REO Houses – What is it, definition and concept

REO houses are properties that have been repossessed by the bank or the respective creditor of the mortgage debt. Thus, these properties are put up for sale to recover the financing granted.

That is, REO homes are homes taken over by the bank or lender in question. This, after the purchaser of the property stopped paying the mortgage loan received.

At this point, we must explain that, when a mortgage is granted, the guarantee or endorsement of this loan is usually the property from which the purchase is being financed.

REO homes are expected to be auctioned off or offered at low prices. This, given that the purchase and sale of real estate is not the bank’s business, which requires an investment in maintenance, among other expenses.

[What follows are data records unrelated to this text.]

(* ===== verification/FormProps.v ===== *)
(** * FormProps: what the three creation forms guarantee, and what not

    The laws of [Sequencing.v] discharged for each form, then the
    properties of the forms in their worlds:
    - sequencing under in-order delivery ([adduser_settled_verdict],
      [addorg_settled_verdict], [addlinode_settled_verdict]);
    - the stale-verdict race when the network reorders responses
      ([adduser_stale_verdict], [addorg_stale_verdict]): the source's
      known bug (spec section 9);
    - submit gating ([addorg_submit_gated], ...): a step that sends a
      creation call is a submit from a state whose [valid] is ['yes'] and
      whose associations are selected, and it sends exactly one call with
      the current field values;
    - debounce coalescing ([addorg_debounce_coalesces]), the absence of
      single-flight submission and the empty-name submission of AddOrg.

    Concrete scenarios run [wrun] on [demo_backend], a server on which
    only ["ac"] is taken, and are lifted to paths by [wrun_sound] and
    [wrun_sound_fifo]. *)

From S2P Require Import Prelude Js Remote Forms FormWorld Sequencing.

(** A server on which only the value ["ac"] is taken, for every kind. *)
Definition demo_backend : Backend :=
  {| backend_exists _ v := String.eqb v "ac";
     backend_orgs := [];
     backend_user _ := None |}.

(** A world the form reaches from its mounting; [fifo] selects in-order
    delivery of the responses. *)
Definition reachable `{Backend} {S} (ops : form_ops S) (fifo : bool) (w : world S) : Prop :=
  rtc (wstep ops fifo) (initial ops) w.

It is for the above that, in principle, repossessing the home is perhaps the bank’s last option. Beforehand, an attempt will be made to recover at least part of the debt or to reach an agreement with the borrower.

Characteristics of REO houses

Among the characteristics of REO houses we can highlight:

  • REO comes from the acronym of the name in English (“real estate owned”).
  • These properties may require repairs, so the advice of an experienced real estate agent is usually suggested to the potential buyer.
  • REO homes are not necessarily put up for sale right away. The bank may decide to wait for the property to appreciate. However, as we have mentioned before, the financial institution would still have to seek the sale of the property since real estate is not its main business, but financial intermediation.
  • REO homes can be purchased through auction, although this is not always the case. Sometimes they can be acquired through a regular buying and selling process. The bank may offer the property for sale through a real estate agent, for example.
  • Although REO homes are often foreclosed on when the lender wants to quickly recoup some of the financing, there is no average expected downgrade percentage for the buyer. It depends on many factors, including the economic situation.
  • Another point to keep in mind is that the creditor is not always the bank. This can be the government (federal or state), for example.
See also  Christmas 2020 special: the last challenge of the year

REO Homes and Foreclosure

The process by which the home has been repossessed by the creditor is called foreclosure. This is the procedure by which the lender can claim and collect your debt by seizing the guarantee, which is the home, and then selling it. This, always in accordance with the legal framework contemplated in the respective country.

It may be, for example, that the current norm establishes that the bank can only initiate the execution when the payments in arrears exceed 6 months. This, from the claim of the financial entity of the total amount of the loan.